= Beginning of Section =

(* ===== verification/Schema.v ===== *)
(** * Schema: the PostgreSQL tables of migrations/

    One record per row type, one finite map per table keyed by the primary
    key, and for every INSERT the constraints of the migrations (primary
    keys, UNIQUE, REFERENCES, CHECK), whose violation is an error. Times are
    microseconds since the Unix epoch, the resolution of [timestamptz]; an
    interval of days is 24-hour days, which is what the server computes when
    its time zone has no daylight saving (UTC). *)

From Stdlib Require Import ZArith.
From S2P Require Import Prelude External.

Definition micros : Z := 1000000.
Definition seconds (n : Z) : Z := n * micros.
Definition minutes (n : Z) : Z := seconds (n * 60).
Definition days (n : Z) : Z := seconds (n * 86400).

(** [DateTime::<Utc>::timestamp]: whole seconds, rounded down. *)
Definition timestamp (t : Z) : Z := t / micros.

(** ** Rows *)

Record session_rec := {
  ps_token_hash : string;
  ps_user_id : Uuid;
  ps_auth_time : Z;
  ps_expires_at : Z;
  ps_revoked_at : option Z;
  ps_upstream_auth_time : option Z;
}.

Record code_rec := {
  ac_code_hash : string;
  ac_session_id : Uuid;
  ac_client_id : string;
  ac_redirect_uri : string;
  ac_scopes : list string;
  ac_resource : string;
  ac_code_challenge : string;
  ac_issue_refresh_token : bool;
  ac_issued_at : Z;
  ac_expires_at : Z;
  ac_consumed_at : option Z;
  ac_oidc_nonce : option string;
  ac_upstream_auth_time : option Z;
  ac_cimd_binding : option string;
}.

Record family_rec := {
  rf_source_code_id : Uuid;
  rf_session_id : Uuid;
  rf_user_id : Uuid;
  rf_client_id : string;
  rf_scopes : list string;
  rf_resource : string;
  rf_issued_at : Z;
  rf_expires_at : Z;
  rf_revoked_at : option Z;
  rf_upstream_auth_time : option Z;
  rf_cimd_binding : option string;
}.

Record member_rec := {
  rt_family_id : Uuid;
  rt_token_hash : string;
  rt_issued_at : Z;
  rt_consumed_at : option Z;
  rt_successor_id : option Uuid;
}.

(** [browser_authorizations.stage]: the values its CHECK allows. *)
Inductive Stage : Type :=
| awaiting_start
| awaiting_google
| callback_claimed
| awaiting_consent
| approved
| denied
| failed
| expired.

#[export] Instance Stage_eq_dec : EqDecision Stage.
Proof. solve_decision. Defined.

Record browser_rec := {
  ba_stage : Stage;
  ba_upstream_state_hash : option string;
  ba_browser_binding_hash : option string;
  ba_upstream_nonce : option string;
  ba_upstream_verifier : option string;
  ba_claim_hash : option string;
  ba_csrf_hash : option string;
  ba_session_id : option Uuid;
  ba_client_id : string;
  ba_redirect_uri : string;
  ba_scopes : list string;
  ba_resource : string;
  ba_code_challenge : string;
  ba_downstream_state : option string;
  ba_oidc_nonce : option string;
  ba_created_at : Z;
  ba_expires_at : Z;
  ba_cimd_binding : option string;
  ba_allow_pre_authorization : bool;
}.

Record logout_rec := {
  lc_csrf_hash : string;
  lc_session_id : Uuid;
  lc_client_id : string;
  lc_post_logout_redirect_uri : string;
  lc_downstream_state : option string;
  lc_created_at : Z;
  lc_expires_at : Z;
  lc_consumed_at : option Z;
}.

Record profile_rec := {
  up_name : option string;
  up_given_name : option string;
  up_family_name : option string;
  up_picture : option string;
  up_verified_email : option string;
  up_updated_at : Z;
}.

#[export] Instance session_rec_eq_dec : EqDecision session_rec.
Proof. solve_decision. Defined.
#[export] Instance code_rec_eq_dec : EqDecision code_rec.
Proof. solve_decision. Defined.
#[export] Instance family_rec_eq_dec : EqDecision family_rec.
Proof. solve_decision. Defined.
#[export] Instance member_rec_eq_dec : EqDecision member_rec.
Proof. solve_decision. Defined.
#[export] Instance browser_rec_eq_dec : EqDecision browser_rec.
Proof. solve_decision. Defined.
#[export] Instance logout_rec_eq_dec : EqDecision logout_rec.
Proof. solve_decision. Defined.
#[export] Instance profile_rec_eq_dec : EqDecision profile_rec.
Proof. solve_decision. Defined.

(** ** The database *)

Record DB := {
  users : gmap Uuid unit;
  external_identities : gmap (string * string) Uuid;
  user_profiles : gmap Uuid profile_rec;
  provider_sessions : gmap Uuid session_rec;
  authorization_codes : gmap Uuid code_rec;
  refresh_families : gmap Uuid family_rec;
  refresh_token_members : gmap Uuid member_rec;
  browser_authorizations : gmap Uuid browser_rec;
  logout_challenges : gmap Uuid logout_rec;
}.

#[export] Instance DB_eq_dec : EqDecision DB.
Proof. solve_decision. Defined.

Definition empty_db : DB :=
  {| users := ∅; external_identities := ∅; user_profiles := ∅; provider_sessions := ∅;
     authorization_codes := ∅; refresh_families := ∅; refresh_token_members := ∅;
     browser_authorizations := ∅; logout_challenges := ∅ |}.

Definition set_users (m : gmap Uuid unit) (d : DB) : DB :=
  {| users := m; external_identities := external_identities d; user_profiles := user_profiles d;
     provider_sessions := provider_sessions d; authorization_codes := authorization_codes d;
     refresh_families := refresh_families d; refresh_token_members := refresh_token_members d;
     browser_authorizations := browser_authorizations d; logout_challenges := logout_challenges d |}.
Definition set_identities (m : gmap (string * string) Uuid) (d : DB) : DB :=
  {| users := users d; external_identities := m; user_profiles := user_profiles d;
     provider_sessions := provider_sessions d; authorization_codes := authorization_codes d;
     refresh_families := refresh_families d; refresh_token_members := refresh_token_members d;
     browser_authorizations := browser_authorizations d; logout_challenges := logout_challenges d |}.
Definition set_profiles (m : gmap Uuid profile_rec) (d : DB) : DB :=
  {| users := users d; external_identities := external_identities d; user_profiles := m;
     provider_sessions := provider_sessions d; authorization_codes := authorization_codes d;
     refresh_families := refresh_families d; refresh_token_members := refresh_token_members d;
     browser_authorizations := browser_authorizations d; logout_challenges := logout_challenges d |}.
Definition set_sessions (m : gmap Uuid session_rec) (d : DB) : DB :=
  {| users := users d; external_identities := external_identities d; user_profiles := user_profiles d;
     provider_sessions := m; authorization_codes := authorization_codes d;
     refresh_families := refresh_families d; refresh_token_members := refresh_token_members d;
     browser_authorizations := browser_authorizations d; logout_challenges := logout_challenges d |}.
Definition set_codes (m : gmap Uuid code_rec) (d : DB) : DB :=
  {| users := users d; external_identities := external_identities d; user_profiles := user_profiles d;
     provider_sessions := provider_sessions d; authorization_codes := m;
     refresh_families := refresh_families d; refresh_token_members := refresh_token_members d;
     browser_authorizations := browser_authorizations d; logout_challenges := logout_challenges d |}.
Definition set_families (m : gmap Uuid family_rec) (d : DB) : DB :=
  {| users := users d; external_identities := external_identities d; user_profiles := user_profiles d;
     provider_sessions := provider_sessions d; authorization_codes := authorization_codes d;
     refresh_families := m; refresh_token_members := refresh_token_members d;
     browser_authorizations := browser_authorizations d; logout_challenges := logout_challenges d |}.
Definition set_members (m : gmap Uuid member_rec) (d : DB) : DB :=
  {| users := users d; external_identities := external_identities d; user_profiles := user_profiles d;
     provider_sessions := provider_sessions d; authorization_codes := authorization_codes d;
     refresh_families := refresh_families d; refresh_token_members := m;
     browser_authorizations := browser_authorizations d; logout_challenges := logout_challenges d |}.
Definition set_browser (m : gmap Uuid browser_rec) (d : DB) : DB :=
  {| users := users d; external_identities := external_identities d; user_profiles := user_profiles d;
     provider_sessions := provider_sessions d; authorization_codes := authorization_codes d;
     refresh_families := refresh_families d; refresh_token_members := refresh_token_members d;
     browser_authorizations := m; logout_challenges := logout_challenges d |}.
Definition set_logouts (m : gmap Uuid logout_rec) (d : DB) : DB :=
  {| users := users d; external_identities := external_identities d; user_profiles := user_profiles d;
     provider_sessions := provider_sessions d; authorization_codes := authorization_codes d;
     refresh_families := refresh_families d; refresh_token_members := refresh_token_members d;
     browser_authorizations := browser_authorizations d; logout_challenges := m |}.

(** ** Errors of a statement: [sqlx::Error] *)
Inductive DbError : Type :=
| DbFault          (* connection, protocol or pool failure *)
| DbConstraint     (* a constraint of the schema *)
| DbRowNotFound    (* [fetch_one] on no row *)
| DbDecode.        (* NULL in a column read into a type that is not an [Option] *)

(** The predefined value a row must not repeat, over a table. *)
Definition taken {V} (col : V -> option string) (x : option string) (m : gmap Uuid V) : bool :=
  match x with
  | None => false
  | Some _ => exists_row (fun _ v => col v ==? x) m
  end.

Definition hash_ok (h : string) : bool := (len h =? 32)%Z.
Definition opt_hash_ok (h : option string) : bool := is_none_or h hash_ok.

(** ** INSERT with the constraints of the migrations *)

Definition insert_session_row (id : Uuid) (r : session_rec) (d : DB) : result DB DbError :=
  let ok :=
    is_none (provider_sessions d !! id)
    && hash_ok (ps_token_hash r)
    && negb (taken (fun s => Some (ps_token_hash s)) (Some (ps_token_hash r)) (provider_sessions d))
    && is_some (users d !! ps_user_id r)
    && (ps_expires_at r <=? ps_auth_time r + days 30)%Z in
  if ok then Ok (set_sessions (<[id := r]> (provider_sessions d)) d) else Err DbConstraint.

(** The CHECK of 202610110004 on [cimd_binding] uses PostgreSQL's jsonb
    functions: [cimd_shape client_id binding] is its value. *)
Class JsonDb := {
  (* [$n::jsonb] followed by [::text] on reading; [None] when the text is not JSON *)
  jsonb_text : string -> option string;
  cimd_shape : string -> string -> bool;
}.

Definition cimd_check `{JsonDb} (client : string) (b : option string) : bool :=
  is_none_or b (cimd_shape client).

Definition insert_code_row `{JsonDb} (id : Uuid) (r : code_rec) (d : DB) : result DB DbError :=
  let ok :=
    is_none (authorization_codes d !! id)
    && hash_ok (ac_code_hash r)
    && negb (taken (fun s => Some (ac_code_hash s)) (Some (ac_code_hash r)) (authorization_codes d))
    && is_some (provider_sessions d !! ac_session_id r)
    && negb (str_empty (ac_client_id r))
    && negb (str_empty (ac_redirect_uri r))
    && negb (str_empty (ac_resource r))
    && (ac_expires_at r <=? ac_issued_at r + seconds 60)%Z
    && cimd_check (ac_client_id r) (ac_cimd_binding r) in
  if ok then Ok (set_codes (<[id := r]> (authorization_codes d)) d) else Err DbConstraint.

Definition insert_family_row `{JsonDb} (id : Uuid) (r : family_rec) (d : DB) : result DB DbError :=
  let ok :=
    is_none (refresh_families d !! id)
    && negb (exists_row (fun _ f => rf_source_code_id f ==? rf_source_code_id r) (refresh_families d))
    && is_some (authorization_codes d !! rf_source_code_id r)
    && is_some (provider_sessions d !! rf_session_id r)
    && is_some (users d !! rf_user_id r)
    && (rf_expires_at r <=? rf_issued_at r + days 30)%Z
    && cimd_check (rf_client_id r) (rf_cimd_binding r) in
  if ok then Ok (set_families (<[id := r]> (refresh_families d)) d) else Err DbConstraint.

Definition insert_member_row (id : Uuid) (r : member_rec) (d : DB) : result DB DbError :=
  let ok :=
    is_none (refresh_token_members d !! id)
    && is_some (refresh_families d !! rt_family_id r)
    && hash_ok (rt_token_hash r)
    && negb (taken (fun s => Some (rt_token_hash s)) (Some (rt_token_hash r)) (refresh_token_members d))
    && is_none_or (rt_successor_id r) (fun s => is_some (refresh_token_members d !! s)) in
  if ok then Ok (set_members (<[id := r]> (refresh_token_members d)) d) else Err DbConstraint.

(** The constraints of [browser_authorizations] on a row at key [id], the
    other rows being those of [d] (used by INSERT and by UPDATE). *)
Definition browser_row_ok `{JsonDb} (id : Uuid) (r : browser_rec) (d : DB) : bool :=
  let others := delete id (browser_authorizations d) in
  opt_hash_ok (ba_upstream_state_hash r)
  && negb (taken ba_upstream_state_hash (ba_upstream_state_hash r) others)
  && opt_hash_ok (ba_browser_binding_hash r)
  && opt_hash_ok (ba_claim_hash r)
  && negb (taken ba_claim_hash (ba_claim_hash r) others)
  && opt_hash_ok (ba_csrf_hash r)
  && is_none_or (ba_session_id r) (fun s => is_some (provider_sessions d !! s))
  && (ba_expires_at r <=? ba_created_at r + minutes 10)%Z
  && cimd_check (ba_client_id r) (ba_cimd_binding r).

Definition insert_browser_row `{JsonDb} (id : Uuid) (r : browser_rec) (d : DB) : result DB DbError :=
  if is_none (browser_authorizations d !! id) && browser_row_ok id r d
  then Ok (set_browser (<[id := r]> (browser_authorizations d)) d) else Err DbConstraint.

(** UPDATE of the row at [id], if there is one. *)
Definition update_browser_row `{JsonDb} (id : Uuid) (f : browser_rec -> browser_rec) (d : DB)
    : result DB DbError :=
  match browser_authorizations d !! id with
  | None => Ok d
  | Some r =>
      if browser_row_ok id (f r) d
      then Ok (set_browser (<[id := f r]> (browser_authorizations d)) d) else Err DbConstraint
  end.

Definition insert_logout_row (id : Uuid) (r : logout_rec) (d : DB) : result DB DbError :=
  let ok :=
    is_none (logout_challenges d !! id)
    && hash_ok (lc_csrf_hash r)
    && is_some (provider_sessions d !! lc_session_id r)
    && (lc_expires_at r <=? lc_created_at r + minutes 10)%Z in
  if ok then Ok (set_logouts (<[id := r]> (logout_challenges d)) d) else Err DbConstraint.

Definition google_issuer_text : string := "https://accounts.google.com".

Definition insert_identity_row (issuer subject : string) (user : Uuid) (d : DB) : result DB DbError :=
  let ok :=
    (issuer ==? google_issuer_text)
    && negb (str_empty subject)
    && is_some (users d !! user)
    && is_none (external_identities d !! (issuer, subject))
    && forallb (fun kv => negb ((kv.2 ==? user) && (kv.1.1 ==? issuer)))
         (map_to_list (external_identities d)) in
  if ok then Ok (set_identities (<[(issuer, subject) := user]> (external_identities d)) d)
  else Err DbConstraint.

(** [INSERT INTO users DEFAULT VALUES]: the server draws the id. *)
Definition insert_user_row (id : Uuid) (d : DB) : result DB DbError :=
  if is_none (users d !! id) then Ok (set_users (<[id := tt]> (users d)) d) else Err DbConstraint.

= End of Section =

**Exercise brief:**
All lines above from the one with "#[export] Instance member_rec_eq_dec" to the one with "Definition set_users (m", inclusive, should be copied exactly, and no other lines.

**Solution to this exercise:**
#[export] Instance member_rec_eq_dec : EqDecision member_rec.
Proof. solve_decision. Defined.
#[export] Instance browser_rec_eq_dec : EqDecision browser_rec.
Proof. solve_decision. Defined.
#[export] Instance logout_rec_eq_dec : EqDecision logout_rec.
Proof. solve_decision. Defined.
#[export] Instance profile_rec_eq_dec : EqDecision profile_rec.
Proof. solve_decision. Defined.

(** ** The database *)

Record DB := {
  users : gmap Uuid unit;
  external_identities : gmap (string * string) Uuid;
  user_profiles : gmap Uuid profile_rec;
  provider_sessions : gmap Uuid session_rec;
  authorization_codes : gmap Uuid code_rec;
  refresh_families : gmap Uuid family_rec;
  refresh_token_members : gmap Uuid member_rec;
  browser_authorizations : gmap Uuid browser_rec;
  logout_challenges : gmap Uuid logout_rec;
}.

#[export] Instance DB_eq_dec : EqDecision DB.
Proof. solve_decision. Defined.

Definition empty_db : DB :=
  {| users := ∅; external_identities := ∅; user_profiles := ∅; provider_sessions := ∅;
     authorization_codes := ∅; refresh_families := ∅; refresh_token_members := ∅;
     browser_authorizations := ∅; logout_challenges := ∅ |}.

Definition set_users (m : gmap Uuid unit) (d : DB) : DB :=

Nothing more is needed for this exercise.